(* ===== verification/Debug.v ===== *)
(** * Debug registers and the host debugger's trace

    [c_debug.c]: the debug registers, the internal form of the breakpoints they
    describe and the checks of instruction fetches and data accesses, with the
    snapshot of that form; and the operand notifications of
    [app-softpc/machine/debug.c], which the memory accesses of the CPU call.

    [CCPU_DR] is a function of the register number and a breakpoint table a
    function of the index, as both are indexed by variables. *)

From S2P Require Import Prelude Cpu.

Module Debug.

Record INST_BREAK := mkINST { ib_addr : Z; ib_id : Z }.
Record DATA_BREAK := mkDATA { start_addr : Z; end_addr : Z; db_type : Z; db_id : Z }.

Definition D_WO : Z := 0.
Definition D_RW : Z := 1.
Definition D_R : Z := 0.
Definition D_W : Z := 1.
Definition D_BYTE : Z := 0.
Definition D_WORD : Z := 1.
Definition D_DWORD : Z := 3.
Definition NR_BRKS : Z := 4.
Definition DR_DCR : Z := 7.
Definition DR_DSR : Z := 6.
Definition COMP_MASK : Z := 3.

(** ** The host debugger *)

Inductive watch_kind := WATCH_READ | WATCH_WRITE | WATCH_EXECUTE.
Inductive execution_kind := EXECUTION_NONE | EXECUTION_TRACE | BREAK_REAL | BREAK_LINEAR.
Lemma adder_flags_spec c f :
  0 <= c <= 1 ->
  adder_flags a b ((a + b + c) mod 2 ^ sz) sz f = snd (add_spec sz a b c f).
Proof using Hs Ha Hb.
  intros Hc. destruct operand_facts as (Hr & Hh & Hp).
  assert (Hr0 : 0 <= (a + b + c) mod 2 ^ sz < 2 ^ sz) by (apply Z.mod_pos_bound; lia).
  destruct (sum_mod a b c (2 ^ sz) Ha Hb Hc) as [Hmod Hdiv].
  destruct (add_overflow a b c (2 ^ (sz - 1)) Hh) as [Ho Hcf]; [lia..|].
  rewrite <- Hp in Ho, Hcf. rewrite <- Hmod in Ho, Hcf.
  unfold adder_flags, add_spec, result_flags, fits.
  rewrite (nz_msb a), (nz_msb b), (nz_msb _ Hr0), (nz_land_msb _ sz Hs), nz_land_4,
    pf_low_byte, !carry_trunc, half_carry, sgn_lt0, !sgn_half, !mod_half, Hdiv by lia.
  rewrite Hp in *. rewrite <- Ho, <- Hcf. reflexivity.
Qed.

Lemma subber_flags_spec c f :
  0 <= c <= 1 ->
  subber_flags a b ((a - b - c) mod 2 ^ sz) sz f = snd (sub_spec sz a b c f).
Proof using Hs Ha Hb.
  intros Hc. destruct operand_facts as (Hr & Hh & Hp).
  assert (Hr0 : 0 <= (a - b - c) mod 2 ^ sz < 2 ^ sz) by (apply Z.mod_pos_bound; lia).
  pose proof (diff_mod a b c (2 ^ sz) Ha Hb Hc) as Hmod.
  destruct (sub_overflow a b c (2 ^ (sz - 1)) Hh) as [Ho Hcf]; [lia..|].
  rewrite <- Hp in Ho, Hcf. rewrite <- Hmod in Ho, Hcf.
  unfold subber_flags, sub_spec, result_flags, fits.
  rewrite (nz_msb a), (nz_msb b), (nz_msb _ Hr0), (nz_land_msb _ sz Hs), nz_land_4,
    pf_low_byte, !borrow_trunc, sgn_lt0, !sgn_half, !mod_half by lia.
  rewrite Hp in *. rewrite <- Ho, <- Hcf. reflexivity.
Qed.

Lemma ADD_eq f : ADD a b sz f = add_spec sz a b 0 f.
Proof using Hs Ha Hb.
  unfold ADD. rewrite land_u32_SZ2MASK by assumption.
  replace (a + b) with (a + b + 0) by lia.
  change (((a + b + 0) mod 2 ^ sz, adder_flags a b ((a + b + 0) mod 2 ^ sz) sz f)
          = add_spec sz a b 0 f).
  rewrite adder_flags_spec by lia. reflexivity.
Qed.

Lemma trunc_sum3 x y c : u32 (u32 (x + y) + c) .& SZ2MASK sz = (x + y + c) mod 2 ^ sz.
Proof using Hs.
  rewrite land_u32_SZ2MASK by assumption. unfold u32.
  rewrite <- Zplus_mod_idemp_l, mod_mod_le, Zplus_mod_idemp_l
    by (destruct operand_facts; lia). reflexivity.
Qed.

Lemma trunc_diff3 x y c : u32 (u32 (x - y) - c) .& SZ2MASK sz = (x - y - c) mod 2 ^ sz.
Proof using Hs.
  rewrite land_u32_SZ2MASK by assumption. unfold u32.
  rewrite <- Zminus_mod_idemp_l, mod_mod_le, Zminus_mod_idemp_l
    by (destruct operand_facts; lia). reflexivity.
Qed.

Lemma ADC_eq f : 0 <= CF f <= 1 -> ADC a b sz f = add_spec sz a b (CF f) f.
Proof using Hs Ha Hb.
  intros Hc. unfold ADC. rewrite trunc_sum3.
  change (((a + b + CF f) mod 2 ^ sz, adder_flags a b ((a + b + CF f) mod 2 ^ sz) sz f)
          = add_spec sz a b (CF f) f).
  rewrite adder_flags_spec by lia. reflexivity.
Qed.

Lemma SUB_eq f : SUB a b sz f = sub_spec sz a b 0 f.
Proof using Hs Ha Hb.
  unfold SUB. rewrite land_u32_SZ2MASK by assumption.
  replace (a - b) with (a - b - 0) by lia.
  change (((a - b - 0) mod 2 ^ sz, subber_flags a b ((a - b - 0) mod 2 ^ sz) sz f)
          = sub_spec sz a b 0 f).
  rewrite subber_flags_spec by lia. reflexivity.
Qed.

Lemma SBB_eq f : 0 <= CF f <= 1 -> SBB a b sz f = sub_spec sz a b (CF f) f.
Proof using Hs Ha Hb.
  intros Hc. unfold SBB. rewrite trunc_diff3.
  change (((a - b - CF f) mod 2 ^ sz, subber_flags a b ((a - b - CF f) mod 2 ^ sz) sz f)
          = sub_spec sz a b (CF f) f).
  rewrite subber_flags_spec by lia. reflexivity.
Qed.

Lemma CMP_SUB f : CMP a b sz f = snd (SUB a b sz f).
Proof using. reflexivity. Qed.

End Operands.

Lemma logic_flags_spec sz r f :
  op_size sz -> 0 <= r < 2 ^ sz ->
  logic_flags r sz f = result_flags sz r (SET_AF 0 (SET_OF 0 (SET_CF 0 f))).
Proof.
  intros Hs Hr. unfold logic_flags, result_flags.
  rewrite pf_low_byte, (nz_msb sz Hs), (sgn_lt0 sz Hs) by assumption. reflexivity.
Qed.

(** ** Multi-precision arithmetic

    The way guest code adds long integers: ADC over the limbs, low limb first,
    the carry flag passed on from limb to limb. *)

Fixpoint limbs (sz : Z) (xs : list Z) : Z :=
  match xs with [] => 0 | x :: xs => x + 2 ^ sz * limbs sz xs end.

Fixpoint chain (op : Z -> Z -> Z -> FLAGS -> Z * FLAGS) (sz : Z) (xs ys : list Z)
    (f : FLAGS) : list Z * FLAGS :=
  match xs, ys with
  | x :: xs, y :: ys =>
      let '(r, f) := op x y sz f in
      let '(rs, f) := chain op sz xs ys f in (r :: rs, f)
  | _, _ => ([], f)
  end.

Definition limb_ok (sz x : Z) : Prop := 0 <= x < 2 ^ sz.

Lemma add_spec_limb sz a b c f :
  op_size sz -> limb_ok sz a -> limb_ok sz b -> 0 <= c <= 1 ->
  let '(r, f') := add_spec sz a b c f in
  limb_ok sz r /\ 0 <= CF f' <= 1 /\ r + 2 ^ sz * CF f' = a + b + c.
Proof.
  intros Hs Ha Hb Hc. destruct (operand_facts sz Hs) as (_ & Hh & Hp).
  unfold add_spec. cbn [CF SET_CF SET_AF].
  pose proof (Z.mod_pos_bound (a + b + c) (2 ^ sz) ltac:(lia)).
  pose proof (Z_div_mod_eq_full (a + b + c) (2 ^ sz)).
  destruct (sum_mod a b c (2 ^ sz)) as [_ Hd]; [assumption..|].
  split; [assumption|]. split; [rewrite Hd; split_leb; simpl; lia | lia].
Qed.

Lemma sub_spec_limb sz a b c f :
  op_size sz -> limb_ok sz a -> limb_ok sz b -> 0 <= c <= 1 ->
  let '(r, f') := sub_spec sz a b c f in
  limb_ok sz r /\ 0 <= CF f' <= 1 /\ r - 2 ^ sz * CF f' = a - b - c.
Proof.
  intros Hs Ha Hb Hc. destruct (operand_facts sz Hs) as (_ & Hh & Hp).
  unfold sub_spec. cbn [CF SET_CF SET_AF].
  pose proof (Z.mod_pos_bound (a - b - c) (2 ^ sz) ltac:(lia)).
  split; [assumption|]. unfold limb_ok in *. rewrite diff_mod by lia.
  split_leb; simpl; lia.
Qed.

Section Chains.
Context (sz : Z) (Hs : op_size sz).

Lemma adc_chain_value xs : forall ys f,
  Forall (limb_ok sz) xs -> Forall (limb_ok sz) ys -> length xs = length ys ->
  0 <= CF f <= 1 ->
  let '(rs, f') := chain ADC sz xs ys f in
  Forall (limb_ok sz) rs /\ length rs = length xs /\ 0 <= CF f' <= 1
  /\ limbs sz rs + (2 ^ sz) ^ Z.of_nat (length xs) * CF f'
     = limbs sz xs + limbs sz ys + CF f.
Proof using Hs.
  induction xs as [|x xs IH]; intros [|y ys] f Hx Hy Hl Hc; try discriminate.
  { cbn. repeat split; auto; lia. }
  inversion_clear Hx as [|? ? Hx0 Hx']. inversion_clear Hy as [|? ? Hy0 Hy'].
  cbn [chain]. rewrite ADC_eq by assumption.
  pose proof (add_spec_limb sz x y (CF f) f Hs Hx0 Hy0 Hc) as Hr.
  destruct (add_spec sz x y (CF f) f) as [r f1]. destruct Hr as (Hr & Hc1 & Hv).
  specialize (IH ys f1 Hx' Hy' ltac:(cbn in Hl; lia) Hc1).
  destruct (chain ADC sz xs ys f1) as [rs f2]. destruct IH as (Hrs & Hlr & Hc2 & Hvs).
  cbn [limbs length]. rewrite Nat2Z.inj_succ, Z.pow_succ_r by lia.
  repeat split; [constructor; auto | lia | lia | lia |]. nia.
Qed.

Lemma sbb_chain_value xs : forall ys f,
  Forall (limb_ok sz) xs -> Forall (limb_ok sz) ys -> length xs = length ys ->
  0 <= CF f <= 1 ->
  let '(rs, f') := chain SBB sz xs ys f in
  Forall (limb_ok sz) rs /\ length rs = length xs /\ 0 <= CF f' <= 1
  /\ limbs sz rs - (2 ^ sz) ^ Z.of_nat (length xs) * CF f'
     = limbs sz xs - limbs sz ys - CF f.
Proof using Hs.
  induction xs as [|x xs IH]; intros [|y ys] f Hx Hy Hl Hc; try discriminate.
  { cbn. repeat split; auto; lia. }
  inversion_clear Hx as [|? ? Hx0 Hx']. inversion_clear Hy as [|? ? Hy0 Hy'].
  cbn [chain]. rewrite SBB_eq by assumption.
  pose proof (sub_spec_limb sz x y (CF f) f Hs Hx0 Hy0 Hc) as Hr.
  destruct (sub_spec sz x y (CF f) f) as [r f1]. destruct Hr as (Hr & Hc1 & Hv).
  specialize (IH ys f1 Hx' Hy' ltac:(cbn in Hl; lia) Hc1).
  destruct (chain SBB sz xs ys f1) as [rs f2]. destruct IH as (Hrs & Hlr & Hc2 & Hvs).
  cbn [limbs length]. rewrite Nat2Z.inj_succ, Z.pow_succ_r by lia.
  repeat split; [constructor; auto | lia | lia | lia |]. nia.
Qed.

(** Limb lists of one length are determined by their value. *)
Lemma limbs_range xs :
  Forall (limb_ok sz) xs -> 0 <= limbs sz xs < (2 ^ sz) ^ Z.of_nat (length xs).
Proof using Hs.
  destruct (operand_facts sz Hs) as (_ & Hh & Hp).
  induction 1 as [|x xs Hx Hxs IH]; [cbn; lia|]. unfold limb_ok in Hx.
  cbn [limbs length]. rewrite Nat2Z.inj_succ, Z.pow_succ_r by lia. nia.
Qed.

Lemma limbs_inj xs : forall ys,
  Forall (limb_ok sz) xs -> Forall (limb_ok sz) ys -> length xs = length ys ->
  limbs sz xs = limbs sz ys -> xs = ys.
Proof using Hs.
  induction xs as [|x xs IH]; intros [|y ys] Hx Hy Hl Hv; try discriminate; [reflexivity|].
  inversion_clear Hx as [|? ? Hx0 Hx']. inversion_clear Hy as [|? ? Hy0 Hy'].
  cbn [limbs length] in *. unfold limb_ok in *.
  destruct (Z.div_mod_unique (2 ^ sz) (limbs sz xs) (limbs sz ys) x y) as [Hv' ->];
    [lia.. |]. f_equal. apply IH; auto.
Qed.
End Chains.

(** ** The adders and subtracters *)

(** C18 - ADD and ADC compute, for every operand size, exactly the truncated
    sum of operands and carry in, with CF the carry out of the operand, OF the
    signed overflow, AF the carry out of bit 3, and ZF, SF and PF of the
    result; no other flag changes. *)
Theorem adders_correct sz a b f :
  op_size sz -> 0 <= a < 2 ^ sz -> 0 <= b < 2 ^ sz -> 0 <= CF f <= 1 ->
  ADD a b sz f = add_spec sz a b 0 f /\ ADC a b sz f = add_spec sz a b (CF f) f.
Proof. intros. split; [apply ADD_eq | apply ADC_eq]; assumption. Qed.

Lemma adders_correct_witness : ADD 0x7f 1 8 flags0 = add_spec 8 0x7f 1 0 flags0.
Proof. apply (adders_correct 8 0x7f 1 flags0); unfold op_size; cbn; lia. Defined.

(** SUB and SBB compute the truncated difference, with CF the borrow, OF
    the signed overflow and AF the borrow into bit 4; CMP sets the flags of
    SUB. *)
Theorem subtracters_correct sz a b f :
  op_size sz -> 0 <= a < 2 ^ sz -> 0 <= b < 2 ^ sz -> 0 <= CF f <= 1 ->
  SUB a b sz f = sub_spec sz a b 0 f
  /\ SBB a b sz f = sub_spec sz a b (CF f) f
  /\ CMP a b sz f = snd (sub_spec sz a b 0 f).
Proof.
  intros. split; [|split]; [apply SUB_eq | apply SBB_eq | rewrite CMP_SUB, SUB_eq]; auto.
Qed.

Lemma subtracters_correct_witness : CMP 0 1 16 flags0 = snd (sub_spec 16 0 1 0 flags0).
Proof. apply (subtracters_correct 16 0 1 flags0); unfold op_size; cbn; lia. Defined.

(** INC, DEC and NEG are the adders at special operands: INC is ADD of 1
    and DEC is SUB of 1 with CF left as it was, NEG is SUB from 0. *)
Theorem unary_are_adders sz a f :
  op_size sz -> 0 <= a < 2 ^ sz ->
  INC a sz f = (let '(r, f') := ADD a 1 sz f in (r, SET_CF (CF f) f'))
  /\ DEC a sz f = (let '(r, f') := SUB a 1 sz f in (r, SET_CF (CF f) f'))
  /\ NEG a sz f = SUB 0 a sz f.
Proof.
  intros Hs Ha. unfold INC, DEC, NEG, ADD, SUB. cbn -[SZ2MSB SZ2MASK Z.land Z.lxor].
  replace (0 - a) with (- a) by lia.
  rewrite !(nz_land_msb _ sz Hs), !nz_land_4, !Z.lxor_spec, !Z.testbit_0_l.
  rewrite (testbit_one (sz - 1)), (testbit_one 4) by (apply op_size_range in Hs; lia).
  split; [|split]; btest.
Qed.

Lemma unary_are_adders_witness : NEG 0x80 8 flags0 = SUB 0 0x80 8 flags0.
Proof. apply (unary_are_adders 8 0x80 flags0); unfold op_size; cbn; lia. Defined.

__Work required__
Each line from the first line of the listing through the line containing "Definition NR_BRKS : Z := 4." must be set down exactly; no other line belongs in the answer.

__Response area__
(* ===== verification/Debug.v ===== *)
(** * Debug registers and the host debugger's trace

    [c_debug.c]: the debug registers, the internal form of the breakpoints they
    describe and the checks of instruction fetches and data accesses, with the
    snapshot of that form; and the operand notifications of
    [app-softpc/machine/debug.c], which the memory accesses of the CPU call.

    [CCPU_DR] is a function of the register number and a breakpoint table a
    function of the index, as both are indexed by variables. *)

From S2P Require Import Prelude Cpu.

Module Debug.

Record INST_BREAK := mkINST { ib_addr : Z; ib_id : Z }.
Record DATA_BREAK := mkDATA { start_addr : Z; end_addr : Z; db_type : Z; db_id : Z }.

Definition D_WO : Z := 0.
Definition D_RW : Z := 1.
Definition D_R : Z := 0.
Definition D_W : Z := 1.
Definition D_BYTE : Z := 0.
Definition D_WORD : Z := 1.
Definition D_DWORD : Z := 3.
Definition NR_BRKS : Z := 4.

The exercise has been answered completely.